J'ai exactement le même problème et je ne sais plus quoi faire ! :rose:  Si quelqu'un peut nous aider ça serait très gentil de sa part !

D'avance merci !


----------



## pimprenelle75 (5 Juin 2009)

Bonjour,

Je viens de faire cette manip il y a quelques jours en suivant le tutoriel suivant :

http://www.debutersurmac.com/tutoriels/outlookmail.html

Qui est très clair et super accessible d'utilisation (je débute sur mac après switch windows et je suis complètement nulle en informatique)

Bonne chance!


----------



## malakina (12 Juin 2009)

pimprenelle75 a dit:


> Bonjour,
> 
> Je viens de faire cette manip il y a quelques jours en suivant le tutoriel suivant :
> 
> ...



MERCIIIIIIIIIIIIIIIIIIIIIIII !!!
Terminée la galère, ça fonctionne trop bien !


----------



## choufre (4 Septembre 2010)

Bonjour,

J'utilisais jusqu'à ce jour Outlook sur un portable Win et Thunderbird (Icedove) sur une machine linux. Le portable ayant laché, ns avons maintenant un macbook air.

Donc encore novice dans le monde mac.

J'hésite à passer sur Mail plutôt que thunderbird, car je ne voudrais pas me retrouver "prisonnier" d'un format qui ne permettrait plus de rebasculer le cas échéant.
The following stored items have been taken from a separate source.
(** The theorem at work: a compressed memory, named in capitals. *)
Lemma X10_witness :
  let file := {| Name := "legal.TMX.GZ"; read := inr "gzip bytes"%string |} in
  isGzipped (sv := ServicesModel.services) (Name file) = true
  /\ exists req,
       Lara.new_request (rt := Model.runtime) Model.the_client
         (Model.answers 200 EmptyString) "POST" "/memories/mem_1/import" []
         (Some (interface_of_strings (Services := ServicesModel.services)
                  {["compression" := "gzip"%string]}))
         [("tmx"%string, read file)] []
       = inr req
       /\ Lara.Body_ req
          = Some (multipart_text (rt := Model.runtime) "XXBOUNDARYXX"
                    [("tmx", "gzip bytes")]%string
                    (Some (requote "{'compression':'gzip'}"))).
Proof.
  cbv zeta. split; [vm_compute; reflexivity|].
  eexists. split; [reflexivity|].
  destruct (X10_file_imports_are_multipart_with_their_options Model.runtime
              ServicesModel.services Model.the_client (Model.answers 200 EmptyString)
              "mem_1" {| Name := "legal.TMX.GZ"; read := inr "gzip bytes"%string |}
              "gzip bytes" eq_refl) as (Htmx & _).
  exact (proj1 (Htmx (requote "{'compression':'gzip'}") _
                  ltac:(vm_compute; reflexivity) eq_refl)).
Defined.

(** X11. [MemoriesService.Connect] posts the single identifier to
    [/memories/connect] and answers with the first memory of the list the
    server returns, whatever follows it; when the list is empty it fails
    with [no memory returned for id ] followed by the identifier.  Its
    only other failures are those of [ConnectMultiple], unchanged: the
    failure of the client wrapped once after
    [failed to connect memories: ]. *)
Theorem X11_connect_returns_the_first_memory :
  forall (rt : Lara.Runtime) (sv : Services) (c : Lara.Client) (x : Lara.Exchange)
         (id : string),
    (forall req StatusCode respBody memories,
        Lara.new_request c x "POST" "/memories/connect" []
          (Some (interface_of_map {["ids" := GoStrings [id]]})) [] [] = inr req ->
        Lara.Do x req = Lara.DoResponse StatusCode (inr respBody) ->
        200 <= StatusCode < 300 ->
        Lara.handleContent respBody json_Unmarshal_Memories = inr memories ->
        MemoriesService_Connect c x id
        = match memories with
          | [] => inl (Lara.ErrorString ("no memory returned for id " +:+ id))
          | memory :: _ => inr memory
          end)
    /\ (forall e,
          MemoriesService_Connect c x id = inl e ->
          (e = Lara.ErrorString ("no memory returned for id " +:+ id)
           /\ MemoriesService_ConnectMultiple c x [id] = inr [])
          \/ (MemoriesService_ConnectMultiple c x [id] = inl e
              /\ exists cause,
                   e = Lara.WrapError
                         ("failed to connect memories: " +:+ Lara.Error cause) cause))
    /\ (forall memory,
          MemoriesService_Connect c x id = inr memory ->
          exists rest, MemoriesService_ConnectMultiple c x [id] = inr (memory :: rest)).
Proof.
  intros rt sv c x id. split; [|split].
  - intros req StatusCode respBody memories Hreq Hdo Hs Hdec.
    unfold MemoriesService_Connect, MemoriesService_ConnectMultiple, Lara.Client_Post.
    cbv zeta.
    rewrite (request_eq _ _ _ _ _ _ _ _ _ Hreq), Hdo, (handle_response_2xx _ _ Hs), Hdec.
    reflexivity.
  - intros e. unfold MemoriesService_Connect.
    destruct (MemoriesService_ConnectMultiple c x [id]) as [err|[|memory rest]] eqn:E.
    + intros H. inversion H; subst err. right. split; [reflexivity|].
      unfold MemoriesService_ConnectMultiple in E. cbv zeta in E.
      destruct (Lara.Client_Post c x _ _ _ _ _) as [cause|]; inversion E.
      exists cause. reflexivity.
    + intros H. inversion H. left. split; reflexivity.
    + discriminate.
  - intros memory. unfold MemoriesService_Connect.
    destruct (MemoriesService_ConnectMultiple c x [id]) as [err|[|m rest]];
      try discriminate.
    intros H. inversion H; subst. exists rest. reflexivity.
Qed.

(** The theorem at work: the server knows no such memory and answers with
    an empty list. *)
Lemma X11_witness :
  MemoriesService_Connect (sv := ServicesModel.services) Model.the_client
    (Model.answers 200 (requote "{'content':[]}")) "mem_9"
  = inl (Lara.ErrorString "no memory returned for id mem_9").
Proof.
  exact (proj1 (X11_connect_returns_the_first_memory Model.runtime
                  ServicesModel.services Model.the_client
                  (Model.answers 200 (requote "{'content':[]}")) "mem_9")
           _ 200 (requote "{'content':[]}") [] eq_refl eq_refl
           ltac:(lia) ltac:(vm_compute; reflexivity)).
Defined.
Dans l'attente de conseils éclairés!


----------



## male (31 Octobre 2010)

Je viens de me procurer le nouveau office 2011 et il est vraiment bien. je possède 3 comptes mail et un iphone bien pratique pour ajouter des contacts qui se synchoniseront avec Mail.

Quels avantages aurais je à passer à Outlook?


----------